Le lecteur se pose obligatoirement cette question. Dans cette société divisée, les élections à venir interrogeaient davantage les citoyens que les premiers signes annonciateurs d’une catastrophe naturelle. Il fallait voter ! Tel était le mot d’ordre des classes dirigeantes. Le gouverneur ne voulait pas voir les signes ni écouter « le lanceur d’alerte » Landes. Ce refus d’évacuer a fait 30 000 victimes. Louis-Auguste Cyparis doit sa vie à son emprisonnement. Son cachot l’a protégé des nuées ardentes.
Cette bande-dessinée, avec son dessin dynamique et coloré, nous plonge « dans la mise en place » du drame. Il interroge le professeur sur la relation des hommes à l’espace vécu.
Lucas Vallerie présente une manière de construire la notion de risque. L’exemple de la Montagne Pelée démontre que sa prise en compte n’est pas automatique et l’incertitude mène à la catastrophe.

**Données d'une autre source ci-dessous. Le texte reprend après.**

(* ===== verification/SessionFacts.v ===== *)
(** * The disk session: what is alive, and who owns it

    The log of calls says which machines, buffers and clients exist at each moment
    ([ledger]).  Between the session's methods, that is what its fields name. *)
From S2P Require Import Prelude Session.
Import Session.
#[local] Open Scope Z_scope.

(** ** What the calls have left alive *)
Record ledger := Ledger {
  l_machines : list (Z * Z);                    (** with the buffer each runs on *)
  l_adapters : list Z;
  l_clients : list Z;
  l_analyses : list Z                           (** clients whose analysis is on *)
}.
Definition without (c : Z) (l : list Z) : list Z := filter (λ x, x ≠ c) l.
Definition without_machine (m : Z) (l : list (Z * Z)) : list (Z * Z) := filter (λ p, p.1 ≠ m) l.
Definition entry (L : ledger) (e : call * bool) : ledger :=
  let '(Ledger ms adapters clients analyses) := L in
  match e with
  | (CreateMachine m a, true) => Ledger (ms ++ [(m, a)]) adapters clients analyses
  | (DestroyMachine m, true) => Ledger (without_machine m ms) adapters clients analyses
  | (Restore m a _, true) => Ledger (ms ++ [(m, a)]) (adapters ++ [a]) clients analyses
  | (NewAdapter a _ _, _) => Ledger ms (adapters ++ [a]) clients analyses
  | (DisposeAdapter a, _) => Ledger ms (without a adapters) clients analyses
  | (CreateClient c, true) => Ledger ms adapters (clients ++ [c]) analyses
  | (CloseClient c, _) => Ledger ms adapters (without c clients) analyses  (* [close] ends the Worker even when it fails *)
  | (StartAnalysis c _, true) => Ledger ms adapters clients (c :: analyses)
  | (FinishAnalysis c, true) | (CancelAnalysis c, true) => Ledger ms adapters clients (without c analyses)
  | _ => L
  end.
Definition read_log (l : list (call * bool)) : ledger := foldl entry (Ledger [] [] [] []) l.
Lemma read_log_snoc l e : read_log (l ++ [e]) = entry (read_log l) e.
Proof. unfold read_log. by rewrite foldl_app. Qed.
#[global] Arguments read_log : simpl never.
#[global] Arguments now : simpl never.
#[global] Arguments without : simpl never.
#[global] Arguments without_machine : simpl never.

Lemma without_elem c l x : x ∈ without c l ↔ x ≠ c ∧ x ∈ l.
Proof. unfold without. by rewrite list_elem_of_filter. Qed.
Lemma without_self c l : without c (c :: l) = without c l.
Proof. apply filter_cons_False. by intros []. Qed.
Lemma without_other c d l : d ≠ c → without c (d :: l) = d :: without c l.
Proof. intros H. by apply filter_cons_True. Qed.
Lemma without_machine_nil m : without_machine m [] = [].
Proof. done. Qed.
Lemma without_machine_self m a l : without_machine m ((m, a) :: l) = without_machine m l.
Proof. apply filter_cons_False. by intros []. Qed.
Lemma without_machine_other m n a l : n ≠ m → without_machine m ((n, a) :: l) = (n, a) :: without_machine m l.
Proof. intros H. by apply filter_cons_True. Qed.

Definition set_log (l : list (call * bool)) (s : session) : session :=
  SessionState (s_client s) (s_description s) (s_adapter s) (s_active s) (s_prepared s) (s_analyzing s) (s_stateAbort s) (h_emulator s) (h_adapter s) (s_clients s) (s_adapters s) (s_machines s) l.

Record inv (s : session) : Prop := {
  i_machines : l_machines (read_log (s_log s)) =
    match h_emulator s, h_adapter s with Some m, Some a => [(m, a)] | _, _ => [] end;
  i_buffer : h_emulator s ≠ None → s_adapter s ≠ None;
  i_active : s_active s = false → h_emulator s = None;
  i_adapters : l_adapters (read_log (s_log s)) = option_list (s_adapter s);
  i_same : ∀ a, s_adapter s = Some a → h_adapter s = Some a;
  i_clients : ∀ c, c ∈ l_clients (read_log (s_log s)) → s_client s = Some c;
  i_analyzing : s_analyzing s = true → ∃ c, s_client s = Some c ∧ c ∈ l_analyses (read_log (s_log s));
  i_abort : s_stateAbort s = false;
  i_fresh : (∀ m, h_emulator s = Some m → m < s_machines s) ∧ (∀ a, h_adapter s = Some a → a < s_adapters s)
}.

(** The calls that the page relies on: a machine is destroyed and the screen left when it
    asks for it, and the analysis and the prefetch of a state it has already switched to
    start. *)
Definition relied_on (c : call) : bool :=
  match c with DestroyMachine _ | LeaveScreen | StartAnalysis _ true | SetPrefetch _ true _ => true | _ => false end.
Definition reliable (env : list (call * bool) → ∀ c : call, bool * result (answer c)) : Prop :=
  ∀ l c, relied_on c = true → is_ok (env l c).2 = true.
(** The page offers to log in only when nobody is. *)
Definition allowed (s : session) (m : method) : Prop :=
  match m with MUnlock | MOpenRemoteReadOnly => s_client s = None | _ => True end.
(** ** Resets *)
(** What happens from [s] to [s'] restarts nothing and does not arm the reset button. *)
Definition calm (s s' : panel) : Prop := (∃ more, p_acts s' = p_acts s ++ more ∧ Restart ∉ more) ∧ (p_confirm s' = true → p_confirm s = true).
Lemma calm_refl s : calm s s.
Proof. split; [|done]. exists []. by rewrite app_nil_r; split; [|apply not_elem_of_nil]. Qed.
Lemma calm_say a s s' : a ≠ Restart → calm s s' → calm s (say a s').
Proof.
  intros Ha [(more & E & Hm) HC]. split; [|done]. exists (more ++ [a]). cbn. rewrite E, <- app_assoc. split; [done|].
  rewrite elem_of_app, list_elem_of_singleton. intros [?|?]; congruence.
Qed.
Lemma calm_machine x s s' : calm s s' → calm s (set_machine x s').
Proof. done. Qed.
Lemma calm_busy b w x s s' : calm s s' → calm s (set_busy b w x s').
Proof. done. Qed.
Lemma calm_blocked x s s' : calm s s' → calm s (set_blocked x s').
Proof. done. Qed.
Lemma calm_muted x s s' : calm s s' → calm s (set_muted x s').
Proof. done. Qed.
Lemma calm_media x s s' : calm s s' → calm s (set_media x s').
Proof. done. Qed.
Lemma calm_disarm s s' : calm s s' → calm s (set_confirm false s').
Proof. intros [H _]. by split. Qed.
Create HintDb calm.
#[local] Hint Resolve calm_refl calm_say calm_machine calm_busy calm_blocked calm_muted calm_media calm_disarm : calm.
#[local] Hint Extern 1 (_ ≠ Restart) => discriminate : calm.
Lemma calm_action b shown s : b ≠ Reset → calm s (action b shown s).
Proof.
  intros Hb. unfold action, begin, start_paused, finish, await. destruct b; try done; repeat case_match; eauto 12 with calm.
Qed.
Lemma calm_step e s : (∀ shown, e ≠ EClick Reset shown) → calm s (step e s).
Proof.
  intros He. destruct e; cbn [step]; unfold start_operation, end_operation, stopped, tasked, host, fail, go_on, start_paused, finish, await; cbn zeta;
    [|repeat case_match; eauto 12 with calm..]. destruct b; try (apply calm_action; done). by destruct (He shown).
Qed.
(** The reset button was clicked and neither the focus was lost nor Escape pressed since. *)
Definition armed (events : list event) : Prop := ∃ l1 shown l2, events = l1 ++ EClick Reset shown :: l2 ∧ ECancelReset ∉ l2.
Lemma confirm_armed events : p_confirm (run events new_panel) = true → armed events.
Proof.
  induction events as [|e events IH] using rev_ind; [done|]. unfold run. rewrite foldl_app. cbn [foldl]. fold (run events new_panel). set (s := run events new_panel) in *.
  intros HC. assert (Hor : (∃ shown, e = EClick Reset shown) ∨ ∀ shown, e ≠ EClick Reset shown).
  { destruct e as [[| | | | | |]| | | | | | | | | | |]; (by right) || (left; by eexists). }
  destruct Hor as [[shown ->]|He]; [exists events, shown, []; split; [done|apply not_elem_of_nil]|].
  destruct (calm_step e s He) as [_ H]. destruct (IH (H HC)) as (l1 & shown & l2 & -> & Hl). exists l1, shown, (l2 ++ [e]). rewrite <- app_assoc. split; [done|].
  rewrite elem_of_app, list_elem_of_singleton. intros [?|<-]; [done|]. done.
Qed.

Enfin, le parcours de Louis-Auguste Cyparis illustre aussi les tentatives de reconstruction d’un homme (peut-on parler de résilience ?). Victime de sa condition, il a été également rescapé deux fois de nuées ardentes.
Par la suite, bête de foire dans un cirque américain, on le présente comme l’unique survivant de la catastrophe. L’était-il vraiment ? La réponse à cette question est-elle nécessaire face au drame ?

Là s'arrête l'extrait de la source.